Global diversity of island floras from a macroecological perspective.

Islands harbour a significant portion of all plant species worldwide. Their biota are often characterized by narrow distributions and are particularly susceptible to biological invasions and climate change. To date, the global richness pattern of islands is only poorly documented and factors causing differences in species numbers remain controversial. Here, we present the first global analysis of 488 island and 970 mainland floras. We test the relationship between island characteristics (area, isolation, topography, climate and geology) and species richness using traditional and spatial models.
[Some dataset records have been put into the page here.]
(** C9, amended: for every system call name and error code.
    Whatever the runtime answers, [_system_error] only throws, and what
    it returns is either nothing or the error value described below.
    When the N-API calls succeed and no exception is pending, it returns
    that error value and changes nothing.
    The error value carries the error code, as an unsigned 32-bit number,
    in its [errno] property and the name of the system call, when there
    is one, in [syscall]. For the code zero its message is
    "Unknown Error" and it has no code name. For every other code, known
    to libuv or not, its message is libuv's [uv_strerror] and its code
    name libuv's [uv_err_name] of the translated code. *)
Theorem C9_system_error_translation rt pf _syscall _errno w :
  throws_only w (fst (_system_error rt pf _syscall _errno w))
  /\ (snd (_system_error rt pf _syscall _errno w) = None
      \/ snd (_system_error rt pf _syscall _errno w)
         = Some (system_error_value pf _syscall _errno))
  /\ (napi_all_ok rt -> pending w = None ->
      _system_error rt pf _syscall _errno w
      = (w, Some (system_error_value pf _syscall _errno)))
  /\ exists code message,
       system_error_value pf _syscall _errno =
       JsError false code message
         (("errno"%string, JsNumber (C.to_uint32 _errno))
            :: match _syscall with
               | Some name => [("syscall"%string, JsString name)]
               | None => []
               end)
       /\ (_errno = 0 -> code = None /\ message = "Unknown Error"%string)
       /\ (_errno <> 0 ->
           code = Some (uv_err_name pf (uv_translate_sys_error pf _errno))
           /\ message = uv_strerror pf (uv_translate_sys_error pf _errno))
       /\ (0 <= _errno < 2 ^ 32 -> C.to_uint32 _errno = _errno).
Proof.
  destruct (_system_error_result rt pf _syscall _errno w) as (H1 & H2).
  split; [exact H1 | split; [exact H2 | split]].
  - intros Hok Hp. now apply _system_error_ok.
  - unfold system_error_value. do 2 eexists. split; [reflexivity |].
    split; [| split].
    + intros ->. split; reflexivity.
    + intros H. apply Z.eqb_neq in H. rewrite H. split; reflexivity.
    + intros H. unfold C.to_uint32. now apply Z.mod_small.
Qed.

(** C9, amended, at the failure of [socket] for want of privilege, which
    is EPERM on Linux. *)
Lemma C9_witness :
  napi_all_ok node /\ pending fresh_world = None
  /\ _system_error node linux_ok (Some "socket"%string) 1 fresh_world
     = (fresh_world,
        Some (system_error_value linux_ok (Some "socket"%string) 1))
  /\ system_error_value linux_ok (Some "socket"%string) 1
     = JsError false (Some "EPERM"%string) "operation not permitted"
         [("errno"%string, JsNumber 1); ("syscall"%string, JsString "socket")].
Proof.
  destruct (C9_system_error_translation node linux_ok
              (Some "socket"%string) 1 fresh_world) as (_ & _ & H3 & _).
  split; [exact napi_all_ok_node |]. split; [reflexivity |].
  split; [exact (H3 napi_all_ok_node eq_refl) |].
  vm_compute. reflexivity.
Defined.

(* ------------------------------------------------------------------ *)
(** *** C10: the copy of the interface name *)

(** C10: for every interface name of at most [IFNAMSIZ] characters and
    every request whose interface buffer has its [IFNAMSIZ + 1] bytes.
    The [memcpy] of line 460 copies [length + 1] bytes, which is within
    both buffers. The buffer then holds the name, its terminator, and
    past them what it held before; it still has [IFNAMSIZ + 1] bytes; and
    the byte after the name is the terminator.
    Whatever the runtime answers, the check of the interface only throws,
    so that nothing is written out of bounds, and when it goes on it does
    so with that buffer in the request and nothing else changed.
    When the N-API calls succeed it does go on. *)
Theorem C10_interface_copy_in_bounds rt pf d s w :
  (String.length s <= IFNAMSIZ pf)%nat ->
  List.length (__interface d) = (IFNAMSIZ pf + 1)%nat ->
  C.memcpy (__interface d)
    (fst (copy_latin1 s (C.bzero (IFNAMSIZ pf + 2)) (IFNAMSIZ pf + 2)))
    (snd (copy_latin1 s (C.bzero (IFNAMSIZ pf + 2)) (IFNAMSIZ pf + 2)) + 1)
  = Some (__interface (with_interface (JsString s) d))
  /\ (snd (copy_latin1 s (C.bzero (IFNAMSIZ pf + 2)) (IFNAMSIZ pf + 2)) + 1
      = String.length s + 1)%nat
  /\ (String.length s + 1 <= List.length (__interface d))%nat
  /\ __interface_length (with_interface (JsString s) d) = String.length s
  /\ __interface (with_interface (JsString s) d) =
     list_byte_of_string s
       ++ x00 :: skipn (String.length s + 1) (__interface d)
  /\ List.length (__interface (with_interface (JsString s) d))
     = (IFNAMSIZ pf + 1)%nat
  /\ nth (String.length s) (__interface (with_interface (JsString s) d)) x01
     = x00
  /\ throws_only w (fst (open_source_interface rt pf d (JsString s) w))
  /\ count_events is_fault
       (trace (fst (open_source_interface rt pf d (JsString s) w)))
     = count_events is_fault (trace w)
  /\ (forall d',
        snd (open_source_interface rt pf d (JsString s) w) = inl d' ->
        d' = with_interface (JsString s) d
        /\ fst (open_source_interface rt pf d (JsString s) w) = w)
  /\ (napi_all_ok rt ->
      open_source_interface rt pf d (JsString s) w
      = (w, inl (with_interface (JsString s) d))).
Proof.
  intros Hlen Hbuf.
  assert (Hintf : interface_ok pf (JsString s) = true)
    by (apply Nat.leb_le; exact Hlen).
  pose proof (open_source_interface_frame rt pf d (JsString s) w Hbuf)
    as Hframe.
  unfold wp in Hframe. destruct Hframe as (Hthrows & Hgoes).
  rewrite (copy_latin1_fits s (IFNAMSIZ pf) Hlen). cbn [fst snd].
  rewrite (memcpy_interface s (IFNAMSIZ pf) (__interface d) Hlen Hbuf).
  cbn [with_interface __interface __interface_length set_interface
         set_interface_length].
  replace (String.length s + 1)%nat with (S (String.length s)) by lia.
  split; [reflexivity |]. split; [reflexivity |]. split; [lia |].
  split; [reflexivity |]. split; [reflexivity |].
  split; [| split; [| split; [exact Hthrows | split; [| split]]]].
  - rewrite length_app, length_list_byte_of_string. cbn [List.length].
    rewrite length_skipn. lia.
  - rewrite <- (length_list_byte_of_string s) at 1. apply nth_middle.
  - destruct Hthrows as (_ & _ & tr & -> & Htr).
    rewrite count_events_app.
    rewrite (count_events_none is_throw is_fault tr); [lia | | exact Htr].
    intros e He. destruct e; cbn in *; congruence.
  - intros d' Hd'. rewrite Hd' in Hgoes.
    destruct Hgoes as (_ & -> & ->). split; reflexivity.
  - intros Hok.
    exact (interface_accepted rt pf Hok d (JsString s) w Hintf Hbuf).
Qed.

(** C10 at the request [_open] starts from and a name of 4 characters. *)
Lemma C10_witness :
  (String.length "eth0" <= IFNAMSIZ linux_ok)%nat
  /\ List.length (__interface (zero_open_data linux_ok))
     = (IFNAMSIZ linux_ok + 1)%nat
  /\ napi_all_ok node
  /\ C.memcpy (__interface (zero_open_data linux_ok))
       (fst (copy_latin1 "eth0" (C.bzero (IFNAMSIZ linux_ok + 2))
               (IFNAMSIZ linux_ok + 2)))
       (snd (copy_latin1 "eth0" (C.bzero (IFNAMSIZ linux_ok + 2))
               (IFNAMSIZ linux_ok + 2)) + 1)
     = Some (__interface
               (with_interface (JsString "eth0") (zero_open_data linux_ok)))
  /\ (String.length "eth0" + 1
      <= List.length (__interface (zero_open_data linux_ok)))%nat
  /\ nth (String.length "eth0")
       (__interface
          (with_interface (JsString "eth0") (zero_open_data linux_ok))) x01
     = x00
  /\ open_source_interface node linux_ok (zero_open_data linux_ok)
       (JsString "eth0") fresh_world
     = (fresh_world,
        inl (with_interface (JsString "eth0") (zero_open_data linux_ok))).
Proof.
  assert (Hlen : (String.length "eth0" <= IFNAMSIZ linux_ok)%nat)
    by (vm_compute; lia).
  destruct (C10_interface_copy_in_bounds node linux_ok
              (zero_open_data linux_ok) "eth0" fresh_world Hlen eq_refl)
    as (H1 & _ & H3 & _ & _ & _ & H7 & _ & _ & _ & H11).
  split; [exact Hlen |]. split; [reflexivity |].
  split; [exact napi_all_ok_node |]. split; [exact H1 |].
  split; [exact H3 |]. split; [exact H7 |].
  exact (H11 napi_all_ok_node).
Defined.

(* ------------------------------------------------------------------ *)
(** ** Exceptions: the first one wins, and no failure is silent *)

Lemma throws_of_log e w :
  throws_of (log e w) = throws_of w ++ (if is_throw e then [e] else []).
Proof.
  unfold throws_of, log. cbn [trace]. rewrite filter_app. cbn [filter].
  destruct (is_throw e); reflexivity.
Qed.

Lemma first_wins_refl w : first_wins w w.
Proof. unfold first_wins. destruct (pending w); auto. Qed.

Lemma first_wins_trans w1 w2 w3 :
  first_wins w1 w2 -> first_wins w2 w3 -> first_wins w1 w3.
Proof.
  unfold first_wins. destruct (pending w1) as [e1 |].
  - intros (-> & ->). auto.
  - intros [(-> & ->) | (e & -> & ->)]; [auto |].
    intros (-> & ->). right. eauto.
Qed.

(** Steps that throw nothing and leave the pending exception alone. *)
Lemma first_wins_same w w' :
  pending w' = pending w -> throws_of w' = throws_of w -> first_wins w w'.
Proof.
  intros Hp Ht. unfold first_wins. rewrite Hp, Ht.
  destruct (pending w); auto.
Qed.

Lemma first_wins_log e w1 w2 :
  is_throw e = false -> first_wins w1 w2 -> first_wins w1 (log e w2).
Proof.
  intros He H. apply (first_wins_trans _ _ _ H).
  apply first_wins_same; [reflexivity |].
  rewrite throws_of_log, He. apply app_nil_r.
Qed.

Lemma first_wins_errno e w1 w2 :
  first_wins w1 w2 -> first_wins w1 (set_world_errno e w2).
Proof.
  intros H. apply (first_wins_trans _ _ _ H).
  apply first_wins_same; reflexivity.
Qed.

Lemma first_wins_queued q w1 w2 :
  first_wins w1 w2 -> first_wins w1 (set_queued q w2).
Proof.
  intros H. apply (first_wins_trans _ _ _ H).
  apply first_wins_same; reflexivity.
Qed.

(** A pending exception is never replaced. *)
Lemma first_wins_pending w w' e :
  first_wins w w' -> pending w = Some e -> pending w' = Some e.
Proof. unfold first_wins. intros H Hp. rewrite Hp in H. apply H. Qed.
Area is the strongest determinant of island species numbers (R(2) = 0.66) but a weaker predictor for mainlands (R(2) = 0.25). Multivariate analyses reveal that all investigated variables significantly contribute to insular species richness with area being the strongest followed by isolation, temperature and precipitation with about equally strong effects. Elevation and island geology show relatively weak yet significant effects. Together these variables account for 85% of the global variation in species richness.